Your objective:
Below are several entries. Transcribe exactly those lines that fall from the one with "(** [Result<A, ChunkFetchError>]" through the one with "Definition btree_iter (s", end lines included.

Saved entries
────────────────
Definition IMMEDIATE_CHUNK_INDEX : Z := 0.
Definition MAX_CHUNK_GAP : Z := 1.
Definition MAX_CONCURRENT_FETCHES_PER_TILESET : Z := 32.

(** [Result<A, ChunkFetchError>] as a value that is sent to waiters. *)
Abbreviation FetchResult A := (A + ChunkFetchError)%type.

(** ** Planning of backend ranges *)

(** A [BTreeSet<u64>] iterates in ascending order. *)
Definition btree_iter (s : gset Z) : list Z := sort_by Z.compare (elements s).

Fixpoint ranges_from (max_fetch_chunks max_chunk_gap start end_ : Z) (iter : list Z) : list (Z * Z) :=
  match iter with
  | [] => [(start, end_)]
  | chunk :: iter =>
      if (chunk <=? wrapping_add end_ max_chunk_gap) &&
         (wrapping_sub (wrapping_add chunk 1) start <=? max_fetch_chunks)
      then ranges_from max_fetch_chunks max_chunk_gap start (wrapping_add chunk 1) iter
      else (start, end_) ::
             ranges_from max_fetch_chunks max_chunk_gap chunk (wrapping_add chunk 1) iter
  end.

Definition contiguous_chunk_ranges (chunks : gset Z) (max_fetch_chunks max_chunk_gap : Z)
    : list (Z * Z) :=
  match btree_iter chunks with
  | [] => []
  | start :: iter =>
      ranges_from (Z.max max_fetch_chunks 1) max_chunk_gap start (wrapping_add start 1) iter
  end.

(** ** The fetch state of a tileset *)

Record TilesetFetchState := {
  pending_chunks : gset Z;
  first_pending_at : option Z;
  inflight_chunks : gset Z;
  waiters : gmap Z (list nat);
  scheduler_running : bool;
  inflight_fetch_count : Z;
  (** The permit stored in [capacity_available]. *)
  capacity_available : bool;
  fs_archive_len : Z;
}.

Definition TilesetFetchState_default : TilesetFetchState :=
  {| pending_chunks := ∅; first_pending_at := None; inflight_chunks := ∅; waiters := ∅;
     scheduler_running := false; inflight_fetch_count := 0; capacity_available := false;
     fs_archive_len := 0 |}.

Definition is_idle (st : TilesetFetchState) : bool :=
  negb (scheduler_running st) && bool_decide (pending_chunks st = ∅) &&
  bool_decide (inflight_chunks st = ∅) && (inflight_fetch_count st =? 0).

Definition is_drainable (st : TilesetFetchState) : bool :=
  negb (scheduler_running st) && bool_decide (pending_chunks st = ∅) &&
  (inflight_fetch_count st =? 0).

Definition set_scheduler_running (b : bool) (st : TilesetFetchState) : TilesetFetchState :=
  {| pending_chunks := pending_chunks st; first_pending_at := first_pending_at st;
     inflight_chunks := inflight_chunks st; waiters := waiters st; scheduler_running := b;
     inflight_fetch_count := inflight_fetch_count st; capacity_available := capacity_available st;
     fs_archive_len := fs_archive_len st |}.

Definition set_archive_len (n : Z) (st : TilesetFetchState) : TilesetFetchState :=
  {| pending_chunks := pending_chunks st; first_pending_at := first_pending_at st;
     inflight_chunks := inflight_chunks st; waiters := waiters st;
     scheduler_running := scheduler_running st; inflight_fetch_count := inflight_fetch_count st;
     capacity_available := capacity_available st; fs_archive_len := n |}.

(** The consumption of the stored permit by [notified().await]. *)
Definition take_notification (st : TilesetFetchState) : TilesetFetchState :=
  {| pending_chunks := pending_chunks st; first_pending_at := first_pending_at st;
     inflight_chunks := inflight_chunks st; waiters := waiters st;
     scheduler_running := scheduler_running st; inflight_fetch_count := inflight_fetch_count st;
     capacity_available := false; fs_archive_len := fs_archive_len st |}.

Inductive EnqueueOutcome : Type :=
  | JoinedInflight
  | Queued
  | JoinedPending.

Record EnqueuedChunk := {
  ec_chunk_index : Z;
  ec_receiver : nat;
  ec_outcome : EnqueueOutcome;
}.

(** One turn of the loop of [enqueue_chunks]; [tx] is the new channel. *)
Definition enqueue_chunk (queued_at : Z) (tx : nat) (chunk_index : Z) (st : TilesetFetchState)
    : EnqueuedChunk * TilesetFetchState :=
  let waiters' := <[chunk_index := default [] (waiters st !! chunk_index) ++ [tx]]> (waiters st) in
  let with_pending pending first_pending :=
    {| pending_chunks := pending; first_pending_at := first_pending;
       inflight_chunks := inflight_chunks st; waiters := waiters';
       scheduler_running := scheduler_running st; inflight_fetch_count := inflight_fetch_count st;
       capacity_available := capacity_available st; fs_archive_len := fs_archive_len st |} in
  let '(outcome, st') :=
    if decide (chunk_index ∈ inflight_chunks st) then
      (JoinedInflight, with_pending (pending_chunks st) (first_pending_at st))
    else if decide (chunk_index ∈ pending_chunks st) then
      (JoinedPending, with_pending (pending_chunks st) (first_pending_at st))
    else
      (Queued, with_pending ({[chunk_index]} ∪ pending_chunks st)
                 (Some (default queued_at (first_pending_at st)))) in
  ({| ec_chunk_index := chunk_index; ec_receiver := tx; ec_outcome := outcome |}, st').

Fixpoint enqueue_chunks (required_chunks : list Z) (queued_at : Z) (tx : nat) (st : TilesetFetchState)
    : list EnqueuedChunk * TilesetFetchState :=
  match required_chunks with
  | [] => ([], st)
  | chunk_index :: required_chunks =>
      let '(joined, st) := enqueue_chunk queued_at tx chunk_index st in
      let '(rest, st) := enqueue_chunks required_chunks queued_at (S tx) st in
      (joined :: rest, st)
  end.

(** The live waiters of a chunk, or [None] when all receivers are gone. *)
Definition live_waiters (closed : gset nat) (ws : list nat) : option (list nat) :=
  match filter (fun w => w ∉ closed) ws with [] => None | live => Some live end.

Definition waiter_count (ws : gmap Z (list nat)) : Z :=
  map_fold (fun _ l n => Z.of_nat (length l) + n) 0 ws.

Definition prune_cancelled_waiters (closed : gset nat) (st : TilesetFetchState)
    : Z * TilesetFetchState :=
  let waiters' := omap (live_waiters closed) (waiters st) in
  let pending' := filter (fun i => is_Some (waiters' !! i)) (pending_chunks st) in
  (waiter_count (waiters st) - waiter_count waiters',
   {| pending_chunks := pending';
      first_pending_at := if decide (pending' = ∅) then None else first_pending_at st;
      inflight_chunks := inflight_chunks st; waiters := waiters';
      scheduler_running := scheduler_running st; inflight_fetch_count := inflight_fetch_count st;
      capacity_available := capacity_available st; fs_archive_len := fs_archive_len st |}).

Inductive DispatchDecision : Type :=
  | Idle
  | Throttled
  | Dispatch (groups : list (Z * Z)) (archive_len queue_delay pending_at_dispatch : Z).

(** The chunks of a list of ranges. *)
Definition group_chunks (groups : list (Z * Z)) : list Z :=
  groups ≫= fun '(start, end_) => range_list start end_.

Definition select_dispatch_groups (max_fetch_chunks now : Z) (st : TilesetFetchState)
    : DispatchDecision * TilesetFetchState :=
  if decide (pending_chunks st = ∅) then (Idle, set_scheduler_running false st)
  else if MAX_CONCURRENT_FETCHES_PER_TILESET <=? inflight_fetch_count st then (Throttled, st)
  else
    let available_slots := MAX_CONCURRENT_FETCHES_PER_TILESET - inflight_fetch_count st in
    let groups := take (Z.to_nat available_slots)
      (contiguous_chunk_ranges (pending_chunks st) max_fetch_chunks MAX_CHUNK_GAP) in
    match groups with
    | [] => (Throttled, st)
    | _ =>
        let pending_at_dispatch := Z.of_nat (size (pending_chunks st)) in
        let queue_delay := match first_pending_at st with Some t => saturating_sub now t | None => 0 end in
        let pending' := pending_chunks st ∖ list_to_set (group_chunks groups) in
        (Dispatch groups (fs_archive_len st) queue_delay pending_at_dispatch,
         {| pending_chunks := pending';
            first_pending_at := if decide (pending' = ∅) then None else first_pending_at st;
            inflight_chunks := inflight_chunks st ∪ list_to_set (group_chunks groups);
            waiters := waiters st; scheduler_running := scheduler_running st;
            inflight_fetch_count := inflight_fetch_count st + Z.of_nat (length groups);
            capacity_available := capacity_available st; fs_archive_len := fs_archive_len st |})
    end.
────────────────
Response for this exercise:
(** [Result<A, ChunkFetchError>] as a value that is sent to waiters. *)
Abbreviation FetchResult A := (A + ChunkFetchError)%type.

(** ** Planning of backend ranges *)

(** A [BTreeSet<u64>] iterates in ascending order. *)
Definition btree_iter (s : gset Z) : list Z := sort_by Z.compare (elements s).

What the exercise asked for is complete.